Download: TCGA
Annotated variant files are downloaded from the ISB-CGC Big Query repository.
Fields
Field descriptions for Big Query output available in field_names_descriptions.csv
Additional field descriptions available on GDC docs
Studies
TCGA Study ID |
TCGA Study Name |
|---|---|
ACC |
Adrenocortical carcinoma |
BLCA |
Bladder Urothelial Carcinoma |
BRCA |
Breast invasive carcinoma |
CESC |
Cervical squamous cell carcinoma and endocervical adenocarcinoma |
CHOL |
Cholangiocarcinoma |
COAD |
Colon adenocarcinoma |
DLBC |
Lymphoid Neoplasm Diffuse Large B-cell Lymphoma |
ESCA |
Esophageal carcinoma |
GBM |
Glioblastoma multiforme |
HNSC |
Head and Neck squamous cell carcinoma |
KICH |
Kidney Chromophobe |
KIRC |
Kidney renal clear cell carcinoma |
KIRP |
Kidney renal papillary cell carcinoma |
LAML |
Acute Myeloid Leukemia |
LGG |
Brain Lower Grade Glioma |
LIHC |
Liver hepatocellular carcinoma |
LUAD |
Lung adenocarcinoma |
LUSC |
Lung squamous cell carcinoma |
MESO |
Mesothelioma |
OV |
Ovarian serous cystadenocarcinoma |
PAAD |
Pancreatic adenocarcinoma |
PCPG |
Pheochromocytoma and Paraganglioma |
PRAD |
Prostate adenocarcinoma |
READ |
Rectum adenocarcinoma |
SARC |
Sarcoma |
SKCM |
Skin Cutaneous Melanoma |
STAD |
Stomach adenocarcinoma |
TGCT |
Testicular Germ Cell Tumors |
THCA |
Thyroid carcinoma |
THYM |
Thymoma |
UCEC |
Uterine Corpus Endometrial Carcinoma |
UCS |
Uterine Carcinosarcoma |
UVM |
Uveal Melanoma |
Downloading through Big Query
For complete documentation, see the ISB-CGC Read the Docs pages
Step 1 - Gain All Access Requiremenets
- Contact Dr. Fabian Seidle and ask for access to the ISB-CGC Big Query repository
Example: For the run in Spring-Summer 2022 my (Ned’s) personal gwu account was added to the project ‘isb-cgc-training-001’

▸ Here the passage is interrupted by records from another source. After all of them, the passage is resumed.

(** ** The HTTP server *)

(** [readynessHandler]: set once, and for all. *)
Definition ready_Set (v ready : bool) : bool := if v then true else ready.
Definition StatusOK : Z := 200.
Definition StatusNotFound : Z := 404.
Definition StatusMethodNotAllowed : Z := 405.
Definition StatusBadRequest : Z := 400.
Definition StatusInternalServerError : Z := 500.
Definition StatusServiceUnavailable : Z := 503.
Definition ready_ServeHTTP (ready : bool) : Z := if ready then StatusOK else StatusServiceUnavailable.

Definition defaultHandler (path : string) : Z := if String.eqb path "/" then StatusOK else StatusNotFound.

Inductive Level := DebugLevel | InfoLevel | WarnLevel | ErrorLevel.

(** [loggerHandler]: the global level and the status; [body] is [None] when reading
    fails. At most ten bytes are read. *)
Definition loggerHandler (defaultLevel : Level) (method : string) (body : option string) (level : Level)
    : Level * Z :=
  if negb (String.eqb method "POST") then (level, StatusMethodNotAllowed)
  else match body with
       | None => (level, StatusInternalServerError)
       | Some body =>
           let word := TrimSpace (ToLower (of_chars (take 10 (chars body)))) in
           if String.eqb word "debug" then (DebugLevel, StatusOK)
           else if String.eqb word "default" then (defaultLevel, StatusOK)
           else (level, StatusBadRequest)
       end.

(** The level a request is logged at. *)
Definition requestLevel (code : Z) : Level :=
  match code ÷ 100 with
  | 1 | 2 | 3 => InfoLevel
  | 4 => WarnLevel
  | 5 => ErrorLevel
  | _ => WarnLevel
  end.

(** [disconnectHandler]: whether the process is found, and signalled. *)
Definition disconnectHandler (found signalled : bool) : Z :=
  if found && signalled then StatusOK else StatusInternalServerError.

(** The patterns [NewMux] handles. *)
Definition routes (changeLogLevel disconnect pprof : bool) : list string :=
  ["/"; "/metrics"; "/ready"]%string ++
  (if changeLogLevel then ["/logger"]%string else []) ++
  (if disconnect then ["/disconnect"]%string else []) ++
  (if pprof then ["/debug/pprof/"; "/debug/pprof/cmdline"; "/debug/pprof/profile"; "/debug/pprof/symbol";
                  "/debug/pprof/trace"]%string else []).

(** The agent is ready once it has been connected, even when it is not any more. *)
Lemma ready_after_first_connection n connected :
  fold_left (λ r v, ready_Set v r) (calls n connected) false = connected || negb (Nat.eqb n 0).
Proof.
  assert (Hs : ∀ l, fold_left (λ r v, ready_Set v r) l true = true).
  { induction l as [|[] l IH]; done. }
  unfold calls. destruct connected; simpl.
  - rewrite fold_left_app. simpl. done.
  - rewrite app_nil_r. destruct n as [|n]; [done|]. simpl. apply Hs.
Qed.

(** ** The configuration *)

Record config := {
  DevMode : bool; Debug : bool; Verbose : bool; ReportVersion : bool;
  GrpcApiServerAddr : string; ApiToken : string;
  EnableChangeLogLevel : bool; EnableDisconnect : bool; EnablePProf : bool;
  K6URI : string; K6Repository : string; K6BlacklistedIP : string; SelectedPublisher : string;
  AutoMemLimit : bool; DisableK6 : bool; DisableUsageReports : bool;
  features : Collection;                 (** of the flag [features] *)
  CacheType : Kind; CacheLocalCapacity : Z; CacheLocalTTL : Z; MemcachedServers : list string;
  PushTelemetry : bool }.

(** [stringFromEnv]: [env] gives an unset variable as the empty string. *)
Definition stringFromEnv (env : string → string) (name override : string) : string :=
  if negb (String.eqb override "") then override else env name.
Definition apiToken (env : string → string) (flag : string) : string :=
  stringFromEnv env "API_TOKEN" (stringFromEnv env "SM_AGENT_API_TOKEN" flag).

(** [StringList]: each use of the flag adds its parts. *)
Definition StringList_Set (l : list string) (value : string) : list string :=
  l ++ map TrimSpace (split ","%char value).
Definition StringList_String (l : list string) : string := join ", " l.

(** [Secret] shows nothing of itself. *)
Definition Secret_String (s : string) : string := "<redacted>".

(** [validateCIDR], with [net.ParseCIDR]. *)
Definition validateCIDR (ParseCIDR : string → bool) (ip : string) : bool :=
  if negb (String.eqb ip "") then ParseCIDR ip else true.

All users have up to 1 TB of downloads free, for our purposes we are well under this limit so should not need to pay
- Gain access to dbGaP data
Apply for access to controlled data at this website
You will need to be approved by a PI that already has access to dbGaP controlled data
For further information see the ISB-CGC documentation on gaining access
Step 2 - Run downloader R script using R Studio
TCGA_mutation_download.R
Run each line one after the other, instead of the whole script together
- Running library(bigrquery) and calling this library with bq_project_query() (later in the script) will open a browser to login with google credentials
Use the google account registered with Fabian for a ISB-CGC project and with dbGAP authorization
After logging in, a token will be saved so that you can login through R studio instead
This script will download all mutation data for TCGA.
There were issues in running this script because the downloaded file was so large.
- In this case run the following scripts in the folder mutation_download_subscripts:
TCGA_mutation_download_part1.R
TCGA_mutation_download_part2.R
TCGA_mutation_download_part3.R
TCGA_mutation_download_part4.R
These scripts will download a set of the TCGA studies, so that the downloaded file size is smaller.
Additional Information
Go to MyBinder
For ‘Github repository name or URL’ enter https://github.com/isb-cgc/ISB-CGC-Demos, then click ‘Launch’.
The methods in this tutorial were used to generate the R scripts used to download the data.
get_field_names.R
Download a list of all field names for the mutation data, many fields are excluded in the mutation downloader script.
TCGA_clinical_info_download.R
Download clinical information for all patients included in the mutation file download.
The downloaded file will contain both sample ID and patient ID, that can be mapped together in the final mutation file to calculate patient frequency for mutations from TCGA.
get_field_names_clinical_info.R
Download a list of all field names for the corresponding clinical data, many fields are excluded in the clinical information downloader script.